Ni statu quo, ni statut Robien !

Réécriture du statut de 1950
vendredi 5 janvier 2007
mis à jour mardi 6 mars 2007

Objectif : s’attaquer à un potentiel de 28 000 emplois équivalents temps plein, dont au moins 2 800 supprimés cette année. Pour y parvenir, le ministère ne recule devant aucune régression statutaire. Au programme : accroissement de notre charge travail, flexibilisation géographique, services polyvalents et soumission aux petits chefs !

Ce projet est dicté par la LOLF (Loi Organique relative aux Lois de Finances) et son dogme libéral : aux « économies » faites sur le dos des enseignants correspondent les projets d’audits qui visent à réduire massivement les horaires-élèves et les demi-groupes. Ce projet est aussi à replacer dans le débat électoral, où les deux principaux candidats prônent l’augmentation du temps de travail des enseignants. Raison de plus pour ne pas laisser faire maintenant !

Plus de temps au travail

Jusqu’à présent, les professeurs qui enseignent au moins 6 heures dans des classes de première, de terminale ou post-bac bénéficient d’une réduction d’une heure de service (l’heure de première chaire). L’année prochaine, cette minoration ne concernera plus que les professeurs dont la discipline fait l’objet d’une épreuve obligatoire au baccalauréat.

Au plan national, c’est l’équivalent de 3600 Équivalents Temps Plein supprimés, selon les estimations ministérielles.
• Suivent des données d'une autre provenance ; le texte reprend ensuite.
(** A shard file that is read as a stream and written again keeps its contents.  The views of the
    minimal shard are those of the files and xorbs in order.  What it writes has the size it
    announces and, read back, has the same files, with or without their verification entries, and
    the same xorbs, with the chunks that start a file flagged for global deduplication. *)
Theorem minimal_shard_rewritten `{SortUnstable (Z * Z)} `{Blake3} now0 mdb expiry now with_verification :
  storable mdb -> is_u64 now ->
  (with_verification = true -> MDBInMemoryShard.file_content mdb <> [] /\
     Forall (fun e => MDBFileInfo.contains_verification e.2 = true) (MDBInMemoryShard.file_content mdb)) ->
  let f := (MDBShardInfo.serialize_from now0 mdb expiry).1 in
  let files := (MDBInMemoryShard.file_content mdb).*2 in
  let xorbs := (MDBInMemoryShard.xorb_content mdb).*2 in
  exists m rest out info, MDBMinimalShard.from_reader true true f = Ok (m, rest) /\
    m = view_shard files xorbs /\
    MDBMinimalShard.serialize now m with_verification = Some (Ok (out, MDBMinimalShard.serialized_size m with_verification)) /\
    length out = MDBMinimalShard.serialized_size m with_verification /\
    MDBShardInfo.load_from_reader out = Ok info /\
    MDBShardInfo.read_all_file_info_sections info out = Ok (kept_file with_verification <$> files) /\
    MDBShardInfo.read_all_xorb_blocks_full info out = Ok (flag_starts (starts_of files) <$> xorbs).
Proof.
  intros Hs Hnow Hver. cbn zeta. rewrite serialize_from_spec by done. cbn [fst].
  destruct (shard_bytes_stream DataHash.default 0 (expiry_of now0 expiry) mdb Hs) as (rest & ->).
  pose proof (stored_length mdb Hs) as Hlen. pose proof (stored_hashes mdb Hs) as Hn.
  assert (Forall MDBFileInfo.valid (MDBInMemoryShard.file_content mdb).*2) as Hf by (apply Forall_fmap, (storable_files _ Hs)).
  assert (Forall MDBXorbInfo.valid (MDBInMemoryShard.xorb_content mdb).*2) as Hx by (apply Forall_fmap, (storable_xorbs _ Hs)).
  assert (with_verification = true -> Forall (fun i => MDBFileInfo.contains_verification i = true) (MDBInMemoryShard.file_content mdb).*2) as Hv.
  { intros E. apply Forall_fmap. by apply Hver. }
  assert (with_verification = true -> (MDBInMemoryShard.file_content mdb).*2 <> []) as Hne.
  { intros E. destruct (Hver E) as [Hne _]. by destruct (MDBInMemoryShard.file_content mdb). }
  clear Hver. revert Hlen Hn Hf Hx Hv Hne. generalize (MDBInMemoryShard.file_content mdb).*2 as files, (MDBInMemoryShard.xorb_content mdb).*2 as xorbs.
  intros files xorbs Hlen Hn Hf Hx Hv Hne. destruct (kept_files_length with_verification files Hf Hv) as (Hk1 & Hk2 & Hk3).
  pose proof (written_xorbs_length (fun _ => true) (starts_of files) xorbs) as Hw.
  assert (written_xorbs (fun _ => true) (starts_of files) xorbs = flag_starts (starts_of files) <$> xorbs) as Ew.
  { unfold written_xorbs. f_equal. clear. induction xorbs as [|x xorbs IH]; [done|]. by rewrite filter_cons, decide_True, IH. }
  destruct (serialize_impl_written now files xorbs true with_verification None (fun _ => true)) as (footer & Es & Hwf & Hoff1 & Hoff2 & _);
    [done|done|intros _; exact Hv|done|done|rewrite !stream_bytes_length in *; lia|].
  rewrite Ew in *. destruct (stream_read (kept_file with_verification <$> files) (flag_starts (starts_of files) <$> xorbs) footer) as (R1 & R2 & R3);
    [done|apply Forall_fmap; eapply Forall_impl; [done|apply flag_starts_valid]|done..|].
  assert (MDBMinimalShard.serialized_size (view_shard files xorbs) with_verification =
    length (stream_bytes (kept_file with_verification <$> files) (flag_starts (starts_of files) <$> xorbs)) + MDB_SHARD_FOOTER_SIZE) as Esz.
  { unfold MDBMinimalShard.serialized_size. replace (with_verification && _) with false.
    - cbn [MDBMinimalShard.file_info_views MDBMinimalShard.xorb_info_views view_shard]. rewrite Hk3, (xorb_sizes _ (starts_of files)), stream_bytes_length by done. lia.
    - symmetry. apply andb_false_iff. destruct with_verification; [right|by left]. specialize (Hne eq_refl). specialize (Hv eq_refl). destruct files as [|i l]; [done|].
      apply Forall_cons in Hv as [Hv _]. unfold MDBFileInfo.contains_verification in Hv. unfold MDBMinimalShard.has_file_verification, MDBFileInfoView.contains_verification. cbn. by rewrite Hv. }
  eexists _, rest, _, _. split_and!; [by apply from_reader_written|done| | |exact R1|exact R2|exact R3].
  - unfold MDBMinimalShard.serialize. by rewrite Es, Esz.
  - by rewrite Esz, length_app, shard_footer_length.
Qed.

(** The chunks that a shard offers for global deduplication are those of its xorbs that are
    eligible themselves or start a file of the shard, and a shard written without its files for a
    subset of the xorbs still offers those of the subset.  The footer of such a shard has the
    expiry time 0. *)
Theorem global_dedup_chunks_kept `{Blake3} now files xorbs xorb_filter_fn :
  Forall MDBFileInfo.valid files -> Forall MDBXorbInfo.valid xorbs -> is_u64 now ->
  (Z.of_nat (length (stream_bytes files xorbs)) < 2 ^ 64)%Z ->
  let m := view_shard files xorbs in
  (exists s, MDBMinimalShard.global_dedup_eligible_chunks m = Some s /\ forall h, h ∈ s <-> eligible files xorbs h) /\
  exists out info m' rest s', MDBMinimalShard.serialize_xorb_subset_only now m xorb_filter_fn = Some (Ok (out, length out)) /\
    MDBShardInfo.load_from_reader out = Ok info /\ MDBShardFileFooter.shard_key_expiry (MDBShardInfo.metadata info) = 0%Z /\
    MDBMinimalShard.from_reader true true out = Ok (m', rest) /\ MDBMinimalShard.global_dedup_eligible_chunks m' = Some s' /\
    forall h, h ∈ s' <-> eligible files (filter (fun x => xorb_filter_fn (xorb_view x) = true) xorbs) h.
Proof.
  intros Hf Hx Hnow Hlen m. split; [by apply eligible_chunks_spec|]. pose proof (written_xorbs_length xorb_filter_fn (starts_of files) xorbs) as Hw.
  destruct (serialize_impl_written now files xorbs false false None xorb_filter_fn) as (footer & Es & Hwf & Hoff1 & Hoff2 & Hexp);
    [done|done|done|done|done|rewrite !stream_bytes_length in *; cbn [fmap list_fmap concat length] in *; lia|].
  pose proof (written_xorbs_valid xorb_filter_fn (starts_of files) xorbs Hx) as Hv.
  destruct (stream_read [] (written_xorbs xorb_filter_fn (starts_of files) xorbs) footer) as (R1 & _ & _); [constructor|done..|].
  destruct (eligible_chunks_spec [] (written_xorbs xorb_filter_fn (starts_of files) xorbs)) as (s' & Es' & Hs'); [constructor|done|].
  eexists _, _, _, _, s'. split_and!; [|exact R1|exact Hexp|apply from_reader_written; [constructor|done|constructor]|exact Es'|].
  - unfold MDBMinimalShard.serialize_xorb_subset_only, m. rewrite Es, length_app, shard_footer_length; done.
  - intros h. rewrite Hs'. by apply eligible_written.
Qed.

(** ** Reading a shard into memory *)

Lemma loop_invariant {St B} (P : St -> Prop) (Q : B -> Prop) (body : St -> Reader (St + B)) :
  (forall s r x r', P s -> body s r = Ok (x, r') -> match x with inl s' => P s' | inr b => Q b end) ->
  forall s r b r', P s -> loop body s r = Ok (b, r') -> Q b.
Proof.
  intros H s r b r'. unfold loop. generalize (S (length r)) as n. intros n. revert s r.
  induction n as [|n IH]; intros s r Hs E; [done|]. cbn [iterate] in E. apply bind_inv in E as (x & r1 & E1 & E2).
  pose proof (H _ _ _ _ Hs E1) as Hx. destruct x as [s'|b']; [by eapply IH|]. by injection E2 as <- <-.
Qed.

Lemma read_at_total `{C : FixedCodec A enc dec valid sz} offset bs : offset + sz <= length bs -> is_Some (MDBFileInfoView.read_at dec offset bs).
Proof.
  intros Hl. unfold MDBFileInfoView.read_at. rewrite (proj2 (Nat.ltb_ge _ _)) by lia.
  destruct (decode_enough (drop offset bs)) as (a & -> & _); [rewrite length_drop; lia|]. by eexists.
Qed.

Lemma mapM_total {A B} (f : A -> option B) l : (forall a, a ∈ l -> is_Some (f a)) -> exists l', mapM f l = Some l' /\ length l' = length l.
Proof.
  intros H. destruct (mapM f l) as [l'|] eqn:E.
  - exists l'. split; [done|]. apply mapM_Some in E. symmetry. by eapply Forall2_length.
  - exfalso. apply eq_None_not_Some in E. apply E. apply mapM_is_Some_2, Forall_forall. auto.
Qed.

(** The views that a pass makes can be converted. *)
Lemma file_conversion_total header bs v :
  FileDataSequenceHeader.valid header -> MDBFileInfoView.from_data_and_header header bs = Ok v -> is_Some (MDBFileInfoView.to_file_info v).
Proof.
  intros (_ & _ & Hu & _) E. unfold MDBFileInfoView.from_data_and_header in E. cbn zeta in E.
  destruct (Nat.ltb_spec (length bs) ((1 + Z.to_nat (FileDataSequenceHeader.num_entries header)
    + (if FileDataSequenceHeader.contains_verification header then Z.to_nat (FileDataSequenceHeader.num_entries header) else 0)
    + (if FileDataSequenceHeader.contains_metadata_ext header then 1 else 0)) * MDB_FILE_INFO_ENTRY_SIZE)) as [|Hl]; [done|]. injection E as <-.
  unfold MDBFileInfoView.to_file_info. set (v := MDBFileInfoView.mk header bs). set (n := MDBFileInfoView.num_entries v).
  assert (n = Z.to_nat (FileDataSequenceHeader.num_entries header)) as En by done. unfold MDB_FILE_INFO_ENTRY_SIZE in Hl. rewrite <- En in Hl.
  destruct (mapM_total (MDBFileInfoView.entry v) (seq 0 n)) as (segments & -> & Hs).
  { intros k [_ Hk]%elem_of_seq. apply read_at_total. cbn [MDBFileInfoView.data v]. unfold MDB_FILE_INFO_ENTRY_SIZE. lia. }
  cbn [mbind option_bind]. change (MDBFileInfoView.contains_verification v) with (FileDataSequenceHeader.contains_verification header).
  assert (exists ver, (if FileDataSequenceHeader.contains_verification header then mapM (MDBFileInfoView.verification v) (seq 0 n) else Some []) = Some ver) as (ver & ->).
  { destruct (FileDataSequenceHeader.contains_verification header); [|by eexists].
    destruct (mapM_total (MDBFileInfoView.verification v) (seq 0 n)) as (ver & -> & _); [|by eexists].
    intros k [_ Hk]%elem_of_seq. apply read_at_total. cbn [MDBFileInfoView.data v]. fold n. unfold MDB_FILE_INFO_ENTRY_SIZE. lia. }
  cbn [mbind option_bind]. rewrite Hs, length_seq.
  destruct (new_total (MDBFileInfoView.file_hash v) (Z.of_nat n) (FileDataSequenceHeader.contains_verification header) (MDBFileInfoView.contains_metadata_ext v)) as [m ->]; [|by eexists].
  rewrite En, Z2Nat.id; [done|]. apply Hu.
Qed.

Lemma xorb_conversion_total header bs v :
  XorbChunkSequenceHeader.valid header -> MDBXorbInfoView.from_data_and_header header bs = Ok v -> is_Some (MDBXorbInfoView.to_xorb_info v).
Proof.
  intros (_ & _ & Hu & _) E. unfold MDBXorbInfoView.from_data_and_header in E. cbn zeta in E.
  destruct (Nat.ltb_spec (length bs) (MDB_XORB_INFO_ENTRY_SIZE + Z.to_nat (XorbChunkSequenceHeader.num_entries header) * MDB_XORB_INFO_ENTRY_SIZE)) as [|Hl]; [done|]. injection E as <-.
  unfold MDBXorbInfoView.to_xorb_info. set (v := MDBXorbInfoView.mk header bs). set (n := MDBXorbInfoView.num_entries v).
  assert (n = Z.to_nat (XorbChunkSequenceHeader.num_entries header)) as En by done. unfold MDB_XORB_INFO_ENTRY_SIZE in Hl. rewrite <- En in Hl.
  destruct (mapM_total (MDBXorbInfoView.chunk v) (seq 0 n)) as (chunks & -> & Hs).
  { intros k [_ Hk]%elem_of_seq. apply read_at_total. cbn [MDBXorbInfoView.data v]. unfold MDB_XORB_INFO_ENTRY_SIZE. lia. }
  cbn [mbind option_bind]. unfold XorbChunkSequenceHeader.new.
  destruct (last chunks); rewrite !try_u32_small by (done || apply wrap32_is_u32); by eexists.
Qed.

(** The records after a shard has been read into memory.  A file keeps its hash, segments, verification
    entries and extension; its header keeps only the two flags that say which parts there are.  A
    xorb keeps its hash and its chunks; its header has no flags and no size on disk, and the size that
    the last chunk ends at. *)
Definition rebuilt_file (i : MDBFileInfo.t) : MDBFileInfo.t :=
  MDBFileInfo.mk
    (FileDataSequenceHeader.mk (hash_of i)
       (Z.lor (if MDBFileInfo.contains_verification i then MDB_FILE_FLAG_WITH_VERIFICATION else 0%Z)
          (if MDBFileInfo.contains_metadata_ext i then MDB_FILE_FLAG_WITH_METADATA_EXT else 0%Z))
       (Z.of_nat (length (MDBFileInfo.segments i))) 0)
    (MDBFileInfo.segments i) (MDBFileInfo.verification i) (MDBFileInfo.metadata_ext i).

Definition rebuilt_xorb (x : MDBXorbInfo.t) : MDBXorbInfo.t :=
  MDBXorbInfo.mk
    (XorbChunkSequenceHeader.mk (XorbChunkSequenceHeader.xorb_hash (MDBXorbInfo.metadata x)) 0 (Z.of_nat (length (MDBXorbInfo.chunks x)))
       (from_option (fun c => wrap32 (XorbChunkSequenceEntry.chunk_byte_range_start c + XorbChunkSequenceEntry.unpacked_segment_bytes c)) 0%Z
          (last (MDBXorbInfo.chunks x))) 0)
    (MDBXorbInfo.chunks x).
C’est non seulement autant de postes en moins aux concours de recrutement, mais c’est aussi une augmentation du temps de travail sans aucune compensation salariale. C’est absolument inadmissible pour celles et ceux qui n’auront plus jamais droit qu’à enseigner sous contrat précaire, pour toutes celles et ceux qui vont travailler encore plus, pour une fiche de paie toujours aussi médiocre !

Plus de services partagés entre établissements

Jusqu’à présent, un professeur pouvait enseigner au maximum dans trois établissements... mais dans la même ville. L’année prochaine, ce pourra être dans trois établissements de trois communes non limitrophes !

Le temps passé sur les routes, les dangers supplémentaires encourus et le coût du transport ne seront compensés, au mieux, que par deux heures de diminution de service (dans le cas de trois établissements situés dans deux communes non limitrophes). Que dire de l’impossibilité de s’intégrer aux équipes, de faire des projets !

Des professeurs au rabais...

Jusqu’à présent, un professeur pouvait assurer un complément de service dans une autre discipline.Désormais, c’est l’intégralité de leur service que les TZR
(Titulaires sur Zone de Remplacement) et les professeurs d’EPS pourront effectuer dans une discipline différente de la leur ; en LP on pourra même parler de trivalence ! C’est non seulement une insulte à nos élèves, mais c’est aussi placer nos collègues dans une situation intenable : notre « autorité » en classe repose d’abord sur la reconnaissance de nos qualifications.

JPEG - 61.5 ko

...au profit d’une nouvelle hiérarchie

Les projets de décrets légalisent les décharges de service pour l’encadrement pédagogique, la coordination d’une discipline ou d’un niveau d’enseignement. Si l’idée peut paraître séduisante à ceux qui sont déjà fortement impliqués dans ces activités, il ne faut pourtant pas nous bercer d’illusions : pour le ministère, il s’agit avant tout de consolider les Conseils pédagogiques en gratifiant ses membres de décharges de service. Un bonus indispensable pour en faire les collaborateurs dociles de la politique pédagogique du chef d’établissement. Devenir contremaître, c’est tout ce que le ministère nous propose comme évolution de carrière ! Dès 2004, le rapport Thélot préconisait d’ailleurs d’utiliser ces conseillers pédagogiques comme « vivier de recrutement des cadres (personnels de direction, inspecteurs...). »

« Modernisation des services » soyons offensifs !

Sud éducation n’accepte pas les régressions envisagées, mais le statu quo actuel est loin d’être satisfaisant. Les enseignants ont été exclus de toute réduction de temps de travail (en 2002, les services du ministère évaluaient ce temps de travail à plus de 40 heures hebdomadaires). Les conditions d’enseignement sont aussi plus difficiles qu’en 1950, alors soyons offensifs !

Exigeons

- Une véritable réduction du temps de travail avec l’intégration de trois heures de concertation dans les services.

- La création d’un corps de remplaçants avec des personnels titulaires, volontaires avec décharge de service horaire.

- Un corps unique avec un salaire unique.

- L’arrêt des recrutements de précaires et la titularisation sans condition de concours et de nationalité de tous les précaires (dans les vies scolaires, chez les personnels ATOSS, chez les enseignants...).